Differential Diagnosis
  • Chondromyxoid fibroma
  • Giant cell tumor
  • Fibrous dysplasia
General Measures
  • In general, full, unrestricted activity is allowed.
  • If weightbearing pain develops, AP and lateral radiographs should be obtained to look for stress fractures.
  • MRI is effective in detecting stress fractures.
  • The treatment for large lesions is
    radiographic monitoring according to the physician’s judgment because
    the lesion is self-healing at skeletal maturity.
  • Patients with large lesions should be seen every 6 months.
    • This monitoring may continue until growth is complete.
  • If >50% of the cortex is involved, and the patient is symptomatic (pain), a pathologic fracture is possible.
    • In this case, treatment is surgery with curettage and bone grafting.
    • If the lesion is small and asymptomatic (<25% of the width of the cortex), no monitoring is needed.
  • No restrictions are placed on activity
    unless a pathologic fracture is impending (>50% of the cortex is
    involved in a symptomatic child), in which case the child should be
    nonweightbearing or have protected weightbearing on the affected
  • For impending pathologic fracture,
    curettage (scraping the lesion) followed by bone grafting (placing bone
    graft into the lesion) should be performed.
  • Internal fixation usually is not necessary.


All these lesions are self-healing at skeletal maturity.
  • Pathologic fracture is seen rarely.
  • Pathologic fractures usually occur only
    in lesions involving >50% of the cortex in symptomatic patients or
    in patients who have had severe trauma.
Patient Monitoring
  • Serial radiography:
    • AP and lateral views of the affected part
1. Enneking
WF. Benign skeletal lesions.

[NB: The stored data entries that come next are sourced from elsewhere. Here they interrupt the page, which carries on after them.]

(* ===== verification/Types.v ===== *)
(** * Chain data (core/chains/types.py) and parsed events (core/parser/event.py). *)
From S2P Require Import Prelude PyStr PyVal.

Record BlockHeader := mkHeader {
  hdr_number : Z;
  hdr_hash : string;
  hdr_parent_hash : string;
  hdr_timestamp : Z;
}.

#[export] Instance BlockHeader_eq_dec : EqDecision BlockHeader.
Proof. solve_decision. Defined.

Record Tx := mkTx {
  tx_hash : string;
  tx_index : Z;
  tx_from_addr : string;
  tx_to_addr : option string;   (** None for contract creation *)
  tx_value : Z;
  tx_input : string;
  tx_status : Z;
}.

Record Log := mkLog {
  log_tx_hash : string;
  log_log_index : Z;
  log_address : string;
  log_topics : list string;
  log_data : string;
  log_block_number : Z;
}.

Record Block := mkBlock {
  blk_header : BlockHeader;
  blk_txs : list Tx;
  blk_logs : list Log;
}.

(** [dataclasses.replace(block, logs=logs)] *)
Definition with_logs (b : Block) (logs : list Log) : Block :=
  mkBlock (blk_header b) (blk_txs b) logs.

Record SolanaTokenBalance := mkTokenBalance {
  tb_account_index : Z;
  tb_mint : string;
  tb_owner : option string;
  tb_amount : Z;
  tb_decimals : Z;
}.

Record SolanaInstruction := mkInstruction {
  ix_program_id : string;
  ix_accounts : list string;
  ix_data_b58 : string;
  ix_stack_depth : Z;
}.

Record SolanaTransaction := mkSolTx {
  stx_signature : string;
  stx_slot : Z;
  stx_success : bool;
  stx_fee : Z;
  stx_account_keys : list string;
  stx_pre_balances : list Z;
  stx_post_balances : list Z;
  stx_pre_token_balances : list SolanaTokenBalance;
  stx_post_token_balances : list SolanaTokenBalance;
  stx_log_messages : list string;
  stx_instructions : list SolanaInstruction;
}.

Record SolanaBlock := mkSolBlock {
  sb_slot : Z;
  sb_block_hash : string;
  sb_parent_slot : Z;
  sb_block_time : option Z;
  sb_transactions : list SolanaTransaction;
}.

(** A call trace: a tree of calls. *)
Inductive InternalCall := mkCall {
  ic_type : string;
  ic_from_addr : string;
  ic_to_addr : option string;
  ic_value : Z;
  ic_gas : Z;
  ic_input : string;
  ic_output : string;
  ic_error : option string;
  ic_calls : list InternalCall;
  ic_created_address : option string;
}.

(** [EventKind = Literal["native_transfer", "token_transfer", "event", "call"]] is
    a string in the code and is compared with [match_kind]; it stays one here. *)
Record Event := mkEvent {
  ev_chain_id : string;
  ev_block_number : Z;
  ev_block_hash : string;
  ev_block_timestamp : Z;
  ev_tx_hash : string;
  ev_tx_index : option Z;
  ev_log_index : option Z;
  ev_kind : string;
  ev_contract : option string;
  ev_name : option string;
  ev_args : list (string * pyval);
  ev_raw : list (string * pyval);
}.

In: Clinical Musculoskeletal Pathology,
3rd ed. Gainsville, FL: University of Florida Press, 1990:302–357.
2. McCarthy
EF, Frassica FJ. Primary bone tumors. In: Pathology of Bone and Joint
Disorders: With Clinical and Radiographic Correlation. Philadelphia: WB
Saunders, 1998:195–275.
3. Dorfman HD, Czerniak B. Fibrous and fibrohistiocytic lesions. In: Bone Tumors. St. Louis: Mosby, Inc, 1998:492–558.
Additional Reading
Frassica FJ, Frassica DA, McCarthy EF, Jr. Orthopaedic pathology. In: Miller MD, ed. Review of Orthopaedics, 3rd ed. Philadelphia: WB Saunders, 2000:379–441.
213.9 Fibrous cortical defect
Patient Teaching
  • Tell children that they must report pain or limp to their parents.
  • Reassure the child and parents regarding
    the benign nature of the lesion, the natural course of self-healing,
    and the prevalence of the lesion in healthy children (35%).
  • If the lesion is small, no follow-up is needed.
  • If it is large, follow-up should be obtained every 6–12 months.
Q: If a child has a large NOF and is completely asymptomatic, is protected weightbearing or surgery necessary?
In general, if the child is completely asymptomatic, protected
weightbearing is not necessary. A small risk of fracture is likely with
trauma. Surgery is not necessary.
Q: What are the disadvantages of surgery?
A: A major disadvantage is the scar and the need for protected weightbearing for 3–6 months after surgery.